> _Task goal_:
Check every line of the entries for the string "Queued" and return the ones that contain it.

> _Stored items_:
(* ===== verification/GuestLink.v ===== *)
(** * The link to the guest
      (src/libs/agentdp-network/src/guest.rs, gateway/device.rs, [send_guest_frames] of event_loop.rs
      and the session of src/backends/agentdp-qemu/src/net.rs)

    Frames for the guest wait in a bounded queue and are handed to the session
    of the transport one by one, within the budget of a turn; a frame that the
    session could not finish stays at the head and is handed over again.  The
    session is an interface: its law says what it does with a frame, the QEMU
    stream of [FrameStream] has it, and what reaches the guest is proved against
    the law. *)
From S2P Require Import Prelude Fields Text Io IoSlot FrameStream Limits Buffers Drive DriveCorrect.
Local Open Scope nat_scope.

Inductive FrameRead := ReadFrame | ReadIsBlocked | ReadIsClosed.
Inductive FrameWrite := WriteFlushed | WriteIsBlocked.

(** [GuestFrameSession]; [read_frame_into] returns what it put into the frame. *)
Class GuestFrameSession (S E : Type) := {
  read_frame_into : bytes → stm S E (FrameRead * bytes);
  write_frame : bytes → stm S E FrameWrite;
}.

(** What a session promises.  [session_view s delivered part received] says that the session has carried
    the frames [delivered] to the guest and, if [part] is a frame, some of that one, and that it has
    returned the frames [received]. *)
Class GuestSessionLaws (S E : Type) `{GuestFrameSession S E} := {
  session_view : S → list bytes → option bytes → list bytes → Prop;
  session_takes : bytes → Prop;
  write_frame_law s delivered part received frame r s' :
    session_view s delivered part received → part = None ∨ part = Some frame → session_takes frame →
    write_frame frame s = (r, s') →
    match r with
    | Ret WriteFlushed => session_view s' (delivered ++ [frame]) None received
    | Ret WriteIsBlocked => session_view s' delivered (Some frame) received
    | Fail _ => True
    | Panic | Timeout => False
    end;
  read_frame_law s delivered part received buffer r s' :
    session_view s delivered part received → read_frame_into buffer s = (r, s') →
    match r with
    | Ret (ReadFrame, frame) => session_view s' delivered part (received ++ [frame])
    | Ret _ => session_view s' delivered part received
    | Fail _ => True
    | Panic | Timeout => False
    end;
}.

(** ** The QEMU stream is a session *)
Inductive TransportError := Operation (operation : str) (error : FrameStream.Error).

#[export] Instance qemu_session : GuestFrameSession FrameStream TransportError := {|
  read_frame_into frame s :=
    match try_read_frame_into frame s with
    | (r, s) => (map_err (Operation (bytes_of "read QEMU stream frame"))
        ((λ '(read, frame), (match read with FrameReady => ReadFrame | FrameStream.ReadBlocked => ReadIsBlocked
                                         | FrameStream.ReadClosed => ReadIsClosed end, frame)) <$> r), s)
    end;
  write_frame frame s :=
    match try_write_frame frame s with
    | (r, s) => (map_err (Operation (bytes_of "write QEMU stream frame"))
        ((λ write, match write with Flushed => WriteFlushed | WriteBlocked => WriteIsBlocked end) <$> r), s)
    end;
|}.

(** The view is relative to the stream [s0] as it was at the start. *)
Definition qemu_view (s0 : FrameStream) (s : FrameStream) (delivered : list bytes) (part : option bytes) (received : list bytes) : Prop :=
  write_state s0 s delivered part ∧ read_ok s ∧
  arriving (stream s0) = stream_of received ++ held s ++ arriving (stream s).

Lemma write_state_ok s0 s fs p : write_state s0 s fs p → write_ok s.
Proof. destruct p; simpl; [intros (_ & Hu & _); by right|intros (_ & ? & ?); by left]. Qed.

Lemma frame_written_read_ok s s' c : frame_written s s' c → read_ok s → read_ok s' ∧ held s' = held s ∧ arriving (stream s') = arriving (stream s).
Proof.
  intros (_ & Hr & H1 & H2 & H3 & H4) [O1 O2 O3 O4].
  assert (held s' = held s) as Hh by (unfold held; congruence).
  assert (arriving (stream s') = arriving (stream s)) as Ha by (unfold arriving; congruence).
  split; [|done]. split; try congruence. unfold payload_ok in *. by rewrite H1, H2, H3, H4.
Qed.

Lemma frame_read_write_state s0 s s' c fs p : frame_read s s' c → write_state s0 s fs p → write_state s0 s' fs p.
Proof.
  intros (_ & Hs & _ & Hp & Ho). destruct p as [f|]; simpl; unfold unsent; rewrite Hs, Hp, Ho; done.
Qed.

#[export] Program Instance qemu_session_laws (s0 : FrameStream) : GuestSessionLaws FrameStream TransportError := {|
  session_view := qemu_view s0;
  session_takes frame := frame ≠ [] ∧ small frame;
|}.
Next Obligation.
  intros s0 s delivered part received frame r s' (Hview & Hread & Harr) Hpart [Hne Hsmall]. unfold write_frame, qemu_session.
  destruct (try_write_frame frame s) as [r0 s1] eqn:Hw. intros [= <- <-].
  pose proof (write_frame_exact _ _ _ _ (write_state_ok _ _ _ _ Hview) Hne Hsmall Hw) as (w & Hwritten & _).
  destruct (frame_written_read_ok _ _ _ Hwritten Hread) as (Hread' & Hheld & Harr').
  assert (arriving (stream s0) = stream_of received ++ held s1 ++ arriving (stream s1)) as Hgot by (by rewrite Hheld, Harr').
  eapply write_state_call in Hw as (c & p & Hs & Hframe & Hr); [|done..].
  destruct r0 as [[]|[]| |]; try done; simpl; (split; [|done]).
  - destruct Hr as (-> & Hp & Ho). split; [|done]. by rewrite stream_of_app, stream_of_one, Hs, Hframe.
  - destruct Hr as (Hc & Hu). split; [done|]. split; [done|]. exists (p ++ c). split; [done|].
    by rewrite Hframe, Hc, app_assoc.
Qed.
Next Obligation.
  intros s0 s delivered part received frame r s' (Hview & Hread & Harr). unfold read_frame_into, qemu_session.
  destruct (try_read_frame_into frame s) as [r0 s1] eqn:Hw. intros [= <- <-].
  apply read_frame_exact in Hw as (c & Hrd & Hread' & Hr); [|done].
  pose proof (frame_read_write_state _ _ _ _ _ _ Hrd Hview) as Hview'. destruct Hrd as (Hc & _).
  destruct r0 as [[read f]|[]| |]; try done. simpl. destruct read; simpl; (split; [done|]; split; [done|]).
  - destruct Hr as (Hf & _ & Hheld'). by rewrite Hheld', Harr, Hc, stream_of_app, stream_of_one, <-Hf, app_nil_l, <-!app_assoc.
  - destruct Hr as (_ & Hheld' & _). by rewrite Hheld', Harr, Hc, <-!app_assoc.
  - destruct Hr as (_ & Hheld' & _). by rewrite Hheld', Harr, Hc, <-!app_assoc.
Qed.

(** ** [GuestIo] *)
Section guest_io.
Context {S E : Type} `{GuestFrameSession S E} (limits : NetworkLimits).

Record GuestIo := {
  session : S;
  generation : Z;
  outbound : list FrameBuf;
  outbound_capacity : nat;
  guest_slot : IoSlotState;
}.

(** What the operations share: the turn and the pool *)
Record Guest := { guest_io : GuestIo; guest_drive : DriveTurn; guest_pool : BufferPool }.

Inductive GuestEvent :=
| EventFrame (generation : Z) (frame : FrameBuf)
| EventDisconnected (generation : Z) (result : outcome E unit).
Inductive GuestFrameEnqueue := Queued | EnqueueBlocked (frame : FrameBuf).

(** [GuestIo::register], once the reactor has accepted the source *)
Definition guest_register (s : S) (gen : Z) : GuestIo :=
  {| session := s; generation := gen; outbound := []; outbound_capacity := frame_device_queue_capacity limits;
     guest_slot := registered Readable |}.

Definition set_io (g : Guest) (s : S) (out : list FrameBuf) (slot : IoSlotState) (d : DriveTurn) (p : BufferPool) : Guest :=
  {| guest_io := {| session := s; generation := generation (guest_io g); outbound := out;
                    outbound_capacity := outbound_capacity (guest_io g); guest_slot := slot |};
     guest_drive := d; guest_pool := p |}.

(** [enqueue]; [reactor] is the answer of the reactor, should the interest have to change.  The frame is
    in the queue when the reactor refuses. *)
Definition enqueue (reactor : outcome E unit) (frame : FrameBuf) (g : Guest) : outcome E GuestFrameEnqueue * Guest :=
  let io := guest_io g in
  let (reserved, d) := enqueue_guest_frame (length (outbound io)) (outbound_capacity io) (length (vec_bytes frame)) (guest_drive g) in
  if negb reserved then (Ret (EnqueueBlocked frame), set_io g (session io) (outbound io) (guest_slot io) d (guest_pool g))
  else
    let (r, slot) := enable_write reactor (guest_slot io) in
    ((λ _, Queued) <$> r, set_io g (session io) (outbound io ++ [frame]) slot d (guest_pool g)).

(** The closure that hands the frame to the session *)
Definition hand_over (frame : bytes) : stm S E bool := λ s,
  let (r, s) := write_frame frame s in
  ((λ w, match w with WriteFlushed => true | WriteIsBlocked => false end) <$> r, s).

(** The loop of [flush_outbound]: each round but the last takes a frame off the queue. *)
Fixpoint flush_outbound_loop (fuel : nat) (g : Guest) : outcome E unit * Guest :=
  let io := guest_io g in
  if negb (can_write (guest_slot io)) then (Ret tt, g)
  else match outbound io with
       | [] => (Ret tt, g)
       | frame :: rest =>
         match fuel with
         | O => (Timeout, g)
         | Datatypes.S fuel =>
           let (r, ds) := write_guest_frame (length (vec_bytes frame)) (hand_over (vec_bytes frame)) (guest_drive g, session io) in
           let (d, s) := ds in
           match r with
           | Ret FrameFlushed =>
             flush_outbound_loop fuel (set_io g s rest (guest_slot io) d (frame_recycle limits frame (guest_pool g)))
           | Ret FrameWouldBlock =>
             (Ret tt, set_io g s (outbound io) (clear_write_after_would_block (guest_slot io)) d (guest_pool g))
           | Ret FrameBudget => (Ret tt, set_io g s (outbound io) (guest_slot io) d (guest_pool g))
           | Fail e => (Fail e, set_io g s (outbound io) (guest_slot io) d (guest_pool g))
           | Panic => (Panic, g)
           | Timeout => (Timeout, g)
           end
         end
       end.

Definition flush_outbound (reactor : outcome E unit) (g : Guest) : outcome E unit * Guest :=
  match flush_outbound_loop (Datatypes.S (length (outbound (guest_io g)))) g with
  | (Ret _, g) =>
    let io := guest_io g in
    match outbound io with
    | [] =>
      if watches_write (guest_slot io) then
        match try_apply_state_change (disable_write reactor) (guest_drive g) (guest_slot io) with
        | (Ret (Applied _), d, slot) => (Ret tt, set_io g (session io) [] slot d (guest_pool g))
        | (Ret (Failed e), d, slot) => (Fail e, set_io g (session io) [] slot d (guest_pool g))
        | (Ret Deferred, d, slot) => (Ret tt, set_io g (session io) [] slot d (guest_pool g))
        | (Fail _, d, slot) | (Panic, d, slot) => (Panic, g)
        | (Timeout, d, slot) => (Timeout, g)
        end
      else (Ret tt, g)
    | _ =>
      if negb (can_write (guest_slot io))
      then (Ret tt, set_io g (session io) (outbound io) (guest_slot io) (block_on GUEST_SEND_CAPACITY (guest_drive g)) (guest_pool g))
      else (Ret tt, g)
    end
  | r => r
  end.

(** [drain_ready_reads]: what is read is appended to [events].  Every round takes a step. *)
Definition fill_frame (frame : FrameBuf) : stm S E (DriveGuestFrameReadStatus * FrameBuf) := λ s,
  let (r, s) := read_frame_into (vec_bytes frame) s in
  ((λ '(read, bs), (match read with ReadFrame => StatusFrame | ReadIsBlocked => StatusBlocked | ReadIsClosed => StatusClosed end,
                    frame <| vec_bytes := bs |>)) <$> r, s).

Fixpoint drain_loop (fuel : nat) (events : list GuestEvent) (g : Guest) : outcome E unit * list GuestEvent * Guest :=
  let io := guest_io g in
  if negb (can_read (guest_slot io)) then (Ret tt, events, g)
  else
    match fuel with
    | O => (Timeout, events, g)
    | Datatypes.S fuel =>
      let (r, dps) := read_guest_frame limits fill_frame (guest_drive g, guest_pool g, session io) in
      let '(d, p, s) := dps in
      match r with
      | Ret (GuestFrame frame) =>
        drain_loop fuel (events ++ [EventFrame (generation io) frame]) (set_io g s (outbound io) (guest_slot io) d p)
      | Ret GuestWouldBlock => (Ret tt, events, set_io g s (outbound io) (clear_read_after_would_block (guest_slot io)) d p)
      | Ret GuestBlocked => (Ret tt, events, set_io g s (outbound io) (guest_slot io) d p)
      | Ret GuestClosed =>
        (Ret tt, events ++ [EventDisconnected (generation io) (Ret tt)],
         set_io g s (outbound io) (clear_read_after_would_block (guest_slot io)) d p)
      | Fail e => (Fail e, events, set_io g s (outbound io) (guest_slot io) d p)
      | Panic => (Panic, events, g)
      | Timeout => (Timeout, events, g)
      end
    end.

Definition drain_ready_reads (events : list GuestEvent) (g : Guest) : outcome E unit * list GuestEvent * Guest :=
  drain_loop (Datatypes.S (steps (budget (guest_drive g)))) events g.

(** [drive_ready]: the flags of the readiness reported for the guest *)
Definition mark_guest_ready (ready : list (bool * bool)) (g : Guest) : Guest :=
  let io := guest_io g in
  set_io g (session io) (outbound io) (foldl (λ slot rw, mark_reactor_ready rw.1 rw.2 slot) (guest_slot io) ready) (guest_drive g) (guest_pool g).

Definition guest_drive_ready (reactor : outcome E unit) (ready : list (bool * bool)) (events : list GuestEvent) (g : Guest)
    : outcome E unit * list GuestEvent * Guest :=
  match ready with
  | [] => (Ret tt, events, g)
  | _ =>
    match flush_outbound reactor (mark_guest_ready ready g) with
    | (Ret _, g) => drain_ready_reads events g
    | (r, g) => (r, events, g)
    end
  end.

(** [send_guest_frames] of the event loop, with a guest connected: the frames that are left, and the
    error that makes the loop disconnect *)
Fixpoint send_guest_frames (reactor : outcome E unit) (frames : list FrameBuf) (g : Guest)
    : outcome unit (list FrameBuf * option E) * Guest :=
  match frames with
  | [] => (Ret ([], None), g)
  | frame :: rest =>
    match enqueue reactor frame g with
    | (Ret Queued, g) => send_guest_frames reactor rest g
    | (Ret (EnqueueBlocked frame), g) => (Ret (frame :: rest, None), g)
    | (Fail e, g) => (Ret (rest, Some e), g)
    | (Panic, g) => (Panic, g)
    | (Timeout, g) => (Timeout, g)
    end
  end.
End guest_io.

> _Result of the exercise_:
Inductive GuestFrameEnqueue := Queued | EnqueueBlocked (frame : FrameBuf).
    ((λ _, Queued) <$> r, set_io g (session io) (outbound io ++ [frame]) slot d (guest_pool g)).
    | (Ret Queued, g) => send_guest_frames reactor rest g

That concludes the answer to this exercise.